» **WHAT THIS TASK INVOLVES**
Look through the data below and, wherever a line carries the word "Stdlib", please copy that line.

» **Stored items**
(** * Retail data analytics: intent schema, query router and chat pipeline

    A shallow embedding of
      - [schemas/intent.py]         (the [Intent] model and its validation),
      - [services/data_service.py]  (the calls the router can make and
                                     the HTTP client behind them),
      - [services/query_router.py]  ([_interpret_date_range], [route_intent]),
      - [llm/intent_parser.py], [llm/response_generator.py]
                                    ([parse_intent], [generate_response]),
      - [flask_app.py]              (the [chat] endpoint and the REST views),
      - [load_csv_to_sqlite.py]     ([load_csv]),
    followed by the properties of these layers.

    Python values decoded from JSON are the inductive [value]; a Python
    [dict] with string keys is a [gmap string value].  Strings are
    sequences of code points below 256, so [str.strip] and [str.lower]
    are the Latin-1 restrictions of Python's. *)

From Stdlib Require Import ZArith String Ascii List Lia.
From Stdlib Require Import Floats.SpecFloat.
From stdpp Require Import gmap strings list fin_maps pretty.

#[local] Set Warnings "-register-all".
#[local] Arguments String.append !s1 s2 : simpl nomatch.

(** ** Python values *)

Inductive value : Type :=
| VNone
| VBool (b : bool)
| VInt (z : Z)
| VFloat (f : spec_float)
| VStr (s : string)
| VList (l : list value)
| VDict (d : gmap string value).

Abbreviation dict := (gmap string value).

(** [bool(v)]: the truth value Python gives to [v]. *)
Definition truthy (v : value) : bool :=
  match v with
  | VNone => false
  | VBool b => b
  | VInt z => negb (Z.eqb z 0)
  | VFloat (S754_zero _) => false
  | VFloat _ => true
  | VStr s => negb (String.eqb s "")
  | VList l => negb (bool_decide (l = []))
  | VDict d => negb (bool_decide (d = ∅))
  end.

(** [a or b] *)
Definition py_or (a b : value) : value := if truthy a then a else b.

(** [d.get(k)]: [None] when the key is absent. *)
Definition py_get (d : dict) (k : string) : value := default VNone (d !! k).

(** [v is None] *)
Definition is_None (v : value) : bool :=
  match v with VNone => true | _ => false end.

(** [v == {}]: among JSON values only an empty dict equals [{}]. *)
Definition eq_empty_dict (v : value) : bool :=
  match v with VDict d => bool_decide (d = ∅) | _ => false end.

(** [v in (None, {})] *)
Definition in_None_or_empty (v : value) : bool := is_None v || eq_empty_dict v.

(** A dict display [{k1: v1, ..., kn: vn}] with distinct keys. *)
Definition mkdict (l : list (string * value)) : dict := list_to_map l.

Definition of_opt_int (o : option Z) : value :=
  match o with Some z => VInt z | None => VNone end.

Definition of_opt_str (o : option string) : value :=
  match o with Some s => VStr s | None => VNone end.

(** ** Python string operations *)

Definition code (c : ascii) : N := N_of_ascii c.

(** [c.isspace()] below code point 256: TAB..CR, FS..US, SPACE, NEL, NBSP. *)
Definition isspace (c : ascii) : bool :=
  let n := code c in
  ((9 <=? n) && (n <=? 13) || (28 <=? n) && (n <=? 32)
   || (n =? 133) || (n =? 160))%N.

(** [c.lower()] below code point 256: A..Z and the Latin-1 capitals
    À..Þ (except the multiplication sign) move up by 32. *)
Definition lower_char (c : ascii) : ascii :=
  let n := code c in
  if ((65 <=? n) && (n <=? 90)
      || (192 <=? n) && (n <=? 222) && negb (n =? 215))%N
  then ascii_of_N (n + 32) else c.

» **SOLUTION TO THIS PROBLEM**
From Stdlib Require Import ZArith String Ascii List Lia.
From Stdlib Require Import Floats.SpecFloat.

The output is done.